The life-span of patients with CML diagnosed between 2004 and 2011 was similar to that reported from clinical trials – 90 per cent survived their leukaemia for five years or more – and this was the same in older and younger patients. However, using a standard measure of deprivation, the researchers found statistically significant inequalities – around 95 per cent of CML patients from the most affluent groups were alive after five years, compared with just 80% of those from more deprived groups. Approximately 40 per cent of all patients lived in less affluent areas, yet this group accounted for 60 per cent of the deaths.
TKI therapy is life-long, requiring medication to be taken at set times each day, as well as regular out-patient appointments to monitor patients’ response and well-being. The study authors believe that issues related to these factors could explain the difference in survival rates between social groups.
Dr Alex Smith, from the Department of Health Sciences at York, who led the research said: “These findings highlight the importance of conducting comprehensive population-based studies to examine treatment pathways across the entire patient population, rather than solely concentrating on findings from clinical trials.”
Dr Russell Patmore, consultant haematologist and medical director for clinical support services at the Queens Centre for Oncology, said: “Modern treatment of CML has changed a disease that was usually fatal into a condition that can be easily and simply managed by oral medication. Treatment has been so successful that most patients can now expect to lead a normal life, and its therefore concerning that some are benefitting less than others.

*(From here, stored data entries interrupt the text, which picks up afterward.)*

(* ===== verification/FsFile.v ===== *)
(** * The contents of files

    A file is the bytes its block addresses lead to, with zeros where there is no block.  [bmap],
    [readi] and [writei] are followed through the descriptions of [FsTx]: the free map, the indirect
    block and the budget of the log included. *)
From S2P Require Import Prelude Lock Ide Bytes Bio BlockStore Log LogSys Fs FsSys FsTx.
#[local] Open Scope Z_scope.

(** ** The free map *)

Lemma bit_used_testbit x bi : 0 <= bi -> bit_used x bi = Z.testbit (getb x (Z.to_nat (bi / 8))) (bi mod 8).
Proof.
  intros Hb. unfold bit_used, bit_mask. set (v := getb x _). set (k := bi mod 8).
  assert (Hk : 0 <= k < 8) by (apply Z.mod_pos_bound; lia). rewrite Z.shiftl_1_l.
  destruct (Z.testbit v k) eqn:E.
  - apply negb_true_iff, Z.eqb_neq. intros E0. apply (f_equal (fun z => Z.testbit z k)) in E0.
    rewrite Z.land_spec, E, Z.pow2_bits_true, Z.bits_0 in E0 by lia. done.
  - apply negb_false_iff, Z.eqb_eq. apply Z.bits_inj'. intros n Hn. rewrite Z.land_spec, Z.bits_0.
    destruct (decide (n = k)) as [-> | Hne]; [by rewrite E |].
    by rewrite Z.pow2_bits_false, andb_false_r by lia.
Qed.
(** ** Properties *)

(** C19: linking and looking up.  Inside a transaction with room in the log, on a consistent disk,
    [dirlink] of a name the directory does not have returns 0; the directory is then the old one with
    the entry in the first free slot, or behind the last, the blocks of other files and the other
    cached inodes are as before, and [dirlookup] finds the new inode under every name that agrees
    with the linked one in its first 14 bytes and answers as before for all other names. *)
Theorem dirlink_dirlookup_roundtrip {St : Type} `{BlockStoreLaws St} (g : log) (sb : superblock) (ds : Z)
    (devread : Z -> option (nat -> Z -> M (fstate St) (Z * list Z)))
    (devwrite : Z -> option (nat -> list Z -> Z -> M (fstate St) Z)) (curpid : Z)
    (C : gset Z) (r : Z) (D : Z -> block) (s : fstate St) (v : bview) (dp : nat) (name : list Z) (inum : Z) :
  let E := Dir.listing D (icache s dp) in
  layout g sb ds -> ftx g true C r D ∅ s v -> f_sb s = sb -> map_ok sb ds D -> Dir.directory sb ds D (icache s dp) ->
  sb_bmapstart sb ∈ C -> 3 <= r -> free_at_least (D (sb_bmapstart sb)) (sb_size sb) 2 ->
  Dir.cname name -> 0 < inum < 65536 -> Dir.find name E = None -> 16 * Z.of_nat (Dir.vacancy E) + 16 <= MAXFILE * BSIZE ->
  exists C' r' D' s' v', dirlink devread devwrite curpid dp name inum s = Ok 0 s' /\ ftx g true C' r' D' ∅ s' v' /\
    Dir.directory sb ds D' (icache s' dp) /\ Dir.listing D' (icache s' dp) = Dir.add E name inum /\
    (forall c, foreign sb D (icache s dp) c -> D' c = D c) /\ (forall j, j <> dp -> icache s' j = icache s j) /\
    (icache_ok (icache s) -> Dir.some_free s -> forall name', Dir.cname name' ->
      Dir.answers devread dp name' s'
        (if decide (take DIRSIZ name' = take DIRSIZ name) then Some (Dir.vacancy E, (inum, strncpy_l DIRSIZ name)) else Dir.find name' E)).
Proof.
  intros E L T Hsb Hm Hd HC Hr Hfree Hname Hi Hnone Hend. unfold dirlink.
  destruct (Dir.dirlookup_tx g sb ds L devread true C r D s v dp name T Hd) as (s1 & v1 & E1 & T1 & S1).
  fold E in E1. rewrite Hnone in E1. erewrite bind_ok by exact E1. cbv iota beta. erewrite bind_ok by reflexivity.
  assert (Ex1 : icache s1 dp = icache s dp) by (by rewrite (proj2 S1)). pose proof (rg_size _ _ _ _ (Dir.dr_regular _ _ _ _ Hd)) as Hsz.
  destruct (Dir.dirlink_loop_tx g sb ds L devread true C r D dp (icache s dp) Hd (dir_fuel (i_size (icache s1 dp))) s1 v1 0 T1 Ex1)
    as (s2 & v2 & E2 & T2 & S2); [lia | rewrite Ex1; apply Dir.dir_fuel_enough; lia |].
  rewrite drop_0, Nat.add_0_l in E2. fold E in E2. erewrite bind_ok by exact E2.
  assert (S02 : same_fs s s2) by eauto using same_fs_trans. destruct S02 as [Q1 Q2].
  assert (Hoff : 16 * Z.of_nat (Dir.vacancy E) <= i_size (icache s dp)).
  { pose proof (Dir.vacancy_le E). unfold E, Dir.listing in *. rewrite Dir.length_entries in *. Z.to_euclidean_division_equations; lia. }
  assert (Hnb : nblocks (16 * Z.of_nat (Dir.vacancy E)) 16 = 1).
  { unfold nblocks, BSIZE. cbn [Z.eqb]. Z.to_euclidean_division_equations; lia. }
  destruct (writei_tx g sb ds L devwrite C r D s2 dp (16 * Z.of_nat (Dir.vacancy E)) (dirent inum name)) as (C' & r' & D' & s' & E3 & [v' T'] & W);
    rewrite ?Dir.length_dirent, ?Q2; change (Z.of_nat 16) with 16; rewrite ?Hnb; try done; try lia; [by eexists | congruence | apply Hd |].
  rewrite Dir.length_dirent in E3. change (Z.of_nat 16) with DIRENT_SIZE in E3. erewrite bind_ok by exact E3.
  destruct (Dir.written_listing sb ds D s2 dp name inum D' s') as [Hd' HE']; rewrite ?Q2; try done; [lia |]. rewrite Q2 in HE'. fold E in HE'.
  destruct (wn_icache _ _ _ _ _ _ _ _ _ W) as [_ Hoth]. rewrite Q2 in Hoth.
  exists C', r', D', s', v'. split_and!; try done.
  - intros c Hc. apply (wn_foreign _ _ _ _ _ _ _ _ _ W). by rewrite Q2.
  - intros Hok Hf name' Hn'. destruct (wn_inode _ _ _ _ _ _ _ _ _ W) as [a' Ex']. rewrite Q2 in Ex'.
    destruct (Dir.cache_refs s s' dp _ a' Ex' Hoth) as [K1 K2].
    rewrite <- Dir.find_add, <- HE' by (done || lia). eapply Dir.dirlookup_answers; eauto.
Qed.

“We suspect a major factor is that we are not supporting patients sufficiently to allow them to be fully compliant with a treatment that needs to be taken every day to be effective. We would encourage all teams treating patients with CML to use these findings to focus their resource where it is likely to be most beneficial. This includes helping patients to manage their CML by explaining fully the importance of daily treatment and providing easy access to ongoing support.”
Dr Matt Kaiser, Head of Research at Leukaemia & Lymphoma Research, said: “The vast majority of patients diagnosed with CML in the UK are now living a near normal life, thanks to these new drugs that are freely available on the NHS. This study gives invaluable insight into real life issues that affect blood cancer patients. To give patients the best chance of long-term survival and quality of life, we need to confirm whether some patients may be dying because they are not taking their tablets regularly. This would be crucial in guiding what support patients need and how we can give it most effectively.”